This webpage is created as an online supplementary material for the manuscript Zero Inflated Poisson Model with Clustered Regression Coefficients: an Application to Heterogeneity Learning of Field Goal Attempts of Professional Basketball Players. Data generation code for simulation study is provided, and an example run will be demonstrated.

1. Data Generation

The five basis functions as visualized in Figure 2 of the manuscript, and the un-normalized values are provided in this repository as nmf_basis.rds. A basic visualization can be done with package spatstat (Baddeley, Rubak, and Turner 2015).

basis_functions <- readRDS("nmf_basis.rds")
plot(spatstat::im(matrix(basis_functions[,1], ncol = 47)),
      main = "Top of Key Threes")

Data simulation is done using the nimble package. First, as the BUGS language in nimble does not have a native implementation of the zero-inflated Poisson (ZIP) distribution, it needs to be customized, and registered. A straightforward example is found at https://r-nimble.org/nimbleExamples/zero_inflated_poisson.html, and we use the provided code to register the ZIP distribution.

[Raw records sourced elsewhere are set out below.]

(** The derivation, given the streams of the levels. *)
Lemma derive_streams d namespace paths streams :
  Forall2 (λ path s, ∃ h, DPull_implement implement d path = Ret (s, h)) paths streams →
  (∀ kv, kv ∈ streams ≫= path_iter → is_Some (last kv.1)) →
  match streams ≫= path_iter with
  | [] => derive_paths progress implement d (Domain_new_from "" d) namespace paths = Ret (Domain_new_from "" d)
  | [(path_id, stream)] =>
      ∃ d', derive_paths progress implement d (Domain_new_from "" d) namespace paths = Ret d' ∧
        derived_from d namespace path_id stream d'
  | _ => is_panic (derive_paths progress implement d (Domain_new_from "" d) namespace paths) = true
  end.
Proof.
  induction 1 as [|path s paths streams (h & Hp) Hall IH]; intros Hlast; [done|].
  rewrite bind_cons in *. cbn [derive_paths]. rewrite Hp. cbn [obind].
  destruct (path_iter s) as [|[path_id stream] l] eqn:Hs; [by apply IH|].
  destruct (Hlast (path_id, stream) ltac:(set_solver)) as [aid Haid].
  destruct (add_one_stream d namespace path_id aid stream Haid) as (d' & Hadd & Hd').
  assert (probed_source_count d' ≠ 0%N) as Hd0 by (by rewrite (de_sources _ _ _ _ _ Hd')).
  assert (∀ l, add_streams progress (Domain_new_from "" d) namespace ((path_id, stream) :: l) =
     add_streams progress d' namespace l) as Hstep.
  { intros k. cbn [add_streams] in *. destruct (expect _ (last path_id)); [|done]. cbn [obind] in *.
    destruct (Domain_add_assign _ _); [|done]. cbn [obind] in *. by injection Hadd as ->. }
  rewrite Hstep. destruct l as [|kv l].
  - cbn [add_streams obind app]. destruct (streams ≫= path_iter) eqn:Hrest.
    + exists d'. split; [|done]. clear IH Hlast. induction Hall as [|path' s' paths streams (h' & Hp') Hall IH]; [done|].
      rewrite bind_cons in Hrest. apply app_nil in Hrest as [Hs' Hrest]. cbn [derive_paths]. rewrite Hp'. cbn [obind].
      rewrite Hs'. cbn [add_streams obind]. by apply IH.
    + by apply (derive_paths_panics d d' namespace paths streams); [..|rewrite Hrest].
  - pose proof (add_streams_panics d' namespace (kv :: l) Hd0 ltac:(done)) as Hpan.
    cbn [app]. revert Hpan. by destruct (add_streams progress d' namespace (kv :: l)).
Qed.

(** ** Queries with several attributes *)

Definition derive_pulls (p : DPull) : list PathId :=
  match p with
  | DAll p => (λ a, [a]) <$> da_pull_attributes p
  | DLevel p => (λ a, dl_path_attributes p ++ [a]) <$> dl_pull_attributes p
  end.

Lemma dom_collect_streams (l : list (PathId * Pairs)) :
  dom (collect_streams l) = list_to_set (C := gset PathId) l.*1.
Proof.
  unfold collect_streams.
  enough (∀ m : gmap PathId Pairs, dom (foldl (λ m kv, <[kv.1 := kv.2]> m) m l) =
    dom m ∪ list_to_set (C := gset PathId) l.*1) as Hm by (by rewrite Hm, dom_empty_L, union_empty_l_L).
  induction l as [|[k v] l IH]; intros m; cbn; [set_solver|].
  rewrite IH, dom_insert_L. cbn. set_solver.
Qed.

Lemma pull_paths {B} (f : Aid → outcome (PathId * Pairs * B)) (path : Aid → PathId) attributes streams :
  mapM_outcome f attributes = Ret streams →
  (∀ a s, f a = Ret s → s.1.1 = path a) → streams.*1.*1 = path <$> attributes.
Proof.
  intros Hm%mapM_outcome_Ret Hf. induction Hm as [|a s attributes streams Hs _ IH]; [done|].
  cbn. by rewrite IH, (Hf a s Hs).
Qed.

Lemma DPull_implement_paths d p s h :
  DPull_implement implement d p = Ret (s, h) →
  dom s = list_to_set (C := gset PathId) (derive_pulls p).
Proof.
  destruct p as [p|p]; cbn [DPull_implement derive_pulls];
    [unfold DPullAll_implement|unfold DPullLevel_implement]; intros Hi.
  - apply obind_Ret in Hi as (_ & _ & Hi). apply obind_Ret in Hi as (streams & Hm & [= <- <-]).
    rewrite dom_collect_streams. do 2 f_equal. apply (pull_paths _ _ _ _ Hm).
    intros a [[k c] b] Ha. apply obind_Ret in Ha as ([e_v b'] & _ & [= <- _ _]). done.
  - apply obind_Ret in Hi as (_ & _ & Hi). apply obind_Ret in Hi as ([input h0] & _ & Hi).
    apply obind_Ret in Hi as (e_offset & _ & Hi). apply obind_Ret in Hi as ([paths h1] & _ & Hi).
    apply obind_Ret in Hi as (streams & Hm & [= <- <-]).
    rewrite dom_collect_streams. do 2 f_equal. apply (pull_paths _ _ _ _ Hm).
    intros a [[k c] b] Ha. unfold pull_below in Ha.
    apply obind_Ret in Ha as ([e_v b'] & _ & Ha). apply obind_Ret in Ha as (_ & _ & [= <- _ _]). done.
Qed.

library(nimble, warn.conflicts = F)
## nimble version 0.10.1 is loaded.
## For more information on NIMBLE and a User Manual,
## please visit http://R-nimble.org.
## this whole section is available at
## https://r-nimble.org/nimbleExamples/zero_inflated_poisson.html
## with documentation
## 
ZIPcode <- nimbleCode({
  p ~ dunif(0,1)
  lambda ~ dunif(0,10)
  for(i in 1:N){
    y[i] ~ dZIP(lambda,zeroProb = p)
  }
})

dZIP <- nimbleFunction(
  run = function(x = integer(), lambda = double(), zeroProb = double(), 
                 log = logical(0, default = 0)) {
    returnType(double())
    ## First handle non-zero data
    if(x != 0) {
      ## return the log probability if log = TRUE
      if(log) return(dpois(x, lambda, log = TRUE) + log(1-zeroProb))
      ## or the probability if log = FALSE
      else return((1-zeroProb) * dpois(x, lambda, log = FALSE))
    }
    ## From here down we know x is 0
    totalProbZero <- zeroProb + (1-zeroProb) * dpois(0, lambda, log = FALSE)
    if(log) return(log(totalProbZero))
    return(totalProbZero)
  })

rZIP <- nimbleFunction(
  run = function(n = integer(), lambda = double(), zeroProb = double()) {
    returnType(integer())
    isStructuralZero <- rbinom(1, prob = zeroProb, size = 1)
    if(isStructuralZero) return(0)
    return(rpois(1, lambda))
  })

registerDistributions(list(
  dZIP = list(
    BUGSdist = "dZIP(lambda, zeroProb)",
    discrete = TRUE,
    range = c(0, Inf),
    types = c('value = integer()', 'lambda = double()', 'zeroProb = double()')
  )))
## Registering the following user-provided distributions: dZIP

Next we simulate one replicate of data. Note that in our implementation there is also an intercept term in addition to the five bases. We demonstrate the data generating for the balanced design only, as the imbalanced design can be obtained with minor modification to the code.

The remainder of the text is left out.